Ich glaube, ich verstehe, was Du meinst: Die Titelfigur kommt im Film glaubwürdig rüber, und so ist das Buch angemessen verfilmt, obwohl das meiste der Romanhandlung fehlt.

Den Film würde ich mir auch gern ansehen. Möglicherweise gibt es ihn in youtube in Form von etwa 20 Teilen, aber eine DVD wäre mit ehrlich gesagt lieber. Ich bin allerdings jemand, der nicht im Internet einkauft, deshalb müßte ich sehen, ob es den Film irgendwo im Laden gibt.

Ein paar Kleinigkeiten sind nicht ganz stimmig. Die religiöse Welt der USA ist ziemlich anders als bei uns. Wenn Gantry Baptist ist, wird er sicher kein Priesterstudium absolviert haben, denn Priester gibt es nur in der katholischen Kirche. Von den Baptisten zu den Methodisten zu wechseln, ist nicht so schwierig, denn der Glaube ist ähnlich. Nicht ganz erklären kann ich mir den Gebäudenamen "Tabernakel", denn das ist wiederum etwas typisch Katholisches.

Ich denke, der amerikanische Glaube ist näher am Leben. Was ein katholischer Priester nur im Verborgenen tun kann, ist da eher möglich, denn es besteht immer die Möglichkeit, Vergebung zu finden und sich zu ändern. Nur wer sich nie ändert, dem würde man wohl seinen Glauben nicht recht abnehmen. Aber dazu fällt mir im übrigen der Spruch ein: "Gott schreibt auf krummen Wegen gerade." Das gibt es auch in der Bibel: Jakob war ein Betrüger, König David war ein Frauenheld, der Apostel Petrus war ein Großmaul - die Liste der mit Fehlern und Schwächen behafteten Glaubenshelden ließe sich bleiebig verlängern.
Lewis hat das Buch so angelegt, daß er an ihm möglichst viele Bereiche des amerikanische religiösen Lebens abbilden kann (die Methode hat er auch in anderen Büchern angewandt, z. B. im Bereich der Medizin oder der geschäftsmäßigen Philantrophie)

Gantry wächst geprägt durch seine rel. Mutter auf, erkennt zufällig, daß er gut reden kann, studiert dann an einem Baptisten-Seminar (Er hat dann glaube ich de Abschluß als "ordinierter Prediger"). Er ist nie wirklich überzeugt, glaubt aber, "daß an dem ganzen Zeug mit Gott doch was wahres dran sein muß". Nach seiner Ordination betrinkt er sich, lästert über seine Glaubensgenossen und wird dabei ertappt und praktisch ausgestoßen. Ein Kumpel besorgt ihm einen Job als vertreter und er lebt nun ganz weltlich, denkt aber immer gern an die Zeit zurück, als er "Macht" über die Gäubigen hatte. Und hier setzt etwa die Handlung des Films ein.
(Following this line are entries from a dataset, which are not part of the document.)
(* ===== verification/Stm.v ===== *)
(** * Stm: src/stm.c and include/stm.h

    The state-machine engine that turns selector events into the transitions of
    a connection. A [state_definition] holds the optional callbacks of a state;
    [state_machine] is the struct. The machine lives in the program state [W]
    and the callbacks may read it, so the engine accesses it through a [stm_ref]
    that loads and stores the struct (and faults when it has been freed). *)

From S2P Require Import Prelude Selector.

(** [current] is the index of the current definition, [None] the null pointer.
    The table [states] is static, so it is an argument of the operations. *)
Record state_machine := StateMachine {
  initial : nat;
  max_state : nat;
  current : option nat
}.

(** [ids] are the [state] members of the table, which is all that is read. *)
Definition stm_state (ids : list nat) (m : state_machine) : outcome nat :=
  match current m with
  | Some i => of_option Undefined (ids !! i)
  | None => mret (initial m)
  end.

Section Stm.
Context {W : Type}.

Record state_definition := StateDefinition {
  sd_state : nat;
  on_arrival : option (nat -> selector_key -> M W unit);
  on_departure : option (nat -> selector_key -> M W unit);
  on_read_ready : option (selector_key -> M W nat);
  on_write_ready : option (selector_key -> M W nat);
  on_block_ready : option (selector_key -> M W nat)
}.

Record stm_ref := StmRef {
  stm_load : M W state_machine;
  stm_store : state_machine -> M W unit
}.

Context (states : list state_definition).

Definition definition_at (i : nat) : outcome state_definition :=
  of_option Undefined (states !! i).

(** The loop of [stm_init] over [i .. max_state]. *)
Fixpoint check_states (i n : nat) : outcome unit :=
  match n with
  | O => mret tt
  | S n' =>
      d ← definition_at i;
      if negb (i =? sd_state d)%nat then Fault Abort else check_states (S i) n'
  end.

Definition stm_init (m : state_machine) : outcome state_machine :=
  check_states 0 (max_state m + 1);;
  if initial m <? max_state m
  then mret (StateMachine (initial m) (max_state m) None)
  else Fault Abort.

(** [stm->current = stm->states + i] *)
Definition goto_state (r : stm_ref) (i : nat) : M W unit :=
  m ← stm_load r;
  stm_store r (StateMachine (initial m) (max_state m) (Some i)).

(** [if(cb != NULL) cb(state, key)] for the definition at [i]. *)
Definition fire (cb : state_definition -> option (nat -> selector_key -> M W unit)) (i : nat)
    (key : selector_key) : M W unit :=
  d ← lift (definition_at i);
  match cb d with Some f => f (sd_state d) key | None => mret tt end.

Definition handle_first (r : stm_ref) (key : selector_key) : M W unit :=
  m ← stm_load r;
  match current m with
  | None => goto_state r (initial m);; fire on_arrival (initial m) key
  | Some _ => mret tt
  end.

Definition jump (r : stm_ref) (next : nat) (key : selector_key) : M W unit :=
  m ← stm_load r;
  if max_state m <? next then mfault Abort
  else if bool_decide (current m = Some next) then mret tt
  else
    match current m with Some i => fire on_departure i key | None => mret tt end;;
    goto_state r next;;
    fire on_arrival next key.

(** The body the three event handlers share; [ev] selects the callback. *)
Definition stm_handler (ev : state_definition -> option (selector_key -> M W nat))
    (r : stm_ref) (key : selector_key) : M W nat :=
  handle_first r key;;
  m ← stm_load r;
  match current m with
  | None => mfault Undefined
  | Some i =>
      d ← lift (definition_at i);
      match ev d with
      | None => mfault Abort
      | Some f => ret ← f key; jump r ret key;; mret ret
      end
  end.

Definition stm_handler_read : stm_ref -> selector_key -> M W nat := stm_handler on_read_ready.
Definition stm_handler_write : stm_ref -> selector_key -> M W nat := stm_handler on_write_ready.
Definition stm_handler_block : stm_ref -> selector_key -> M W nat := stm_handler on_block_ready.

Definition stm_handler_close (r : stm_ref) (key : selector_key) : M W unit :=
  m ← stm_load r;
  match current m with Some i => fire on_departure i key | None => mret tt end.

End Stm.
Arguments state_definition : clear implicits.
Arguments stm_ref : clear implicits.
Nach der Filmhandlung versucht er es erst als Prediger auf eigene Kosten, dann bei einer Art Scientology-Sekte und trifft dann eher durch Zufall einen führenden Methodisten und überzeugt ihn, daß er für den Glauben noch nicht verloren ist.
Hier beginnt nun sein Aufstieg, auch wenn ihn seine beiden Schwächen (Alkohol und Frauen) immer wieder einholen. Aber entweder kann er sich selbst rausreden oder einflussreiche Gönner helfen ihm.

Das "Tabernakel" ist eine Art großer Pavillon/Zelt in Anlehnung an die erste Behausung der Bundeslade der alten Israeliten.

Sein Gegenpol Frank, der im Gegensatz zu ihm wirklich nach Gott sucht und darüber verzweifelt, taucht im Film nicht auf. Lewis läßt auch ihn von den Baptisten zu anderen Glaubensgemeinschaften, z.B. die Kongregationalisten und wohl auch die Unitarier wandern. Er wird schließlich ein frühes Opfer des christlichen Fundamentalismus.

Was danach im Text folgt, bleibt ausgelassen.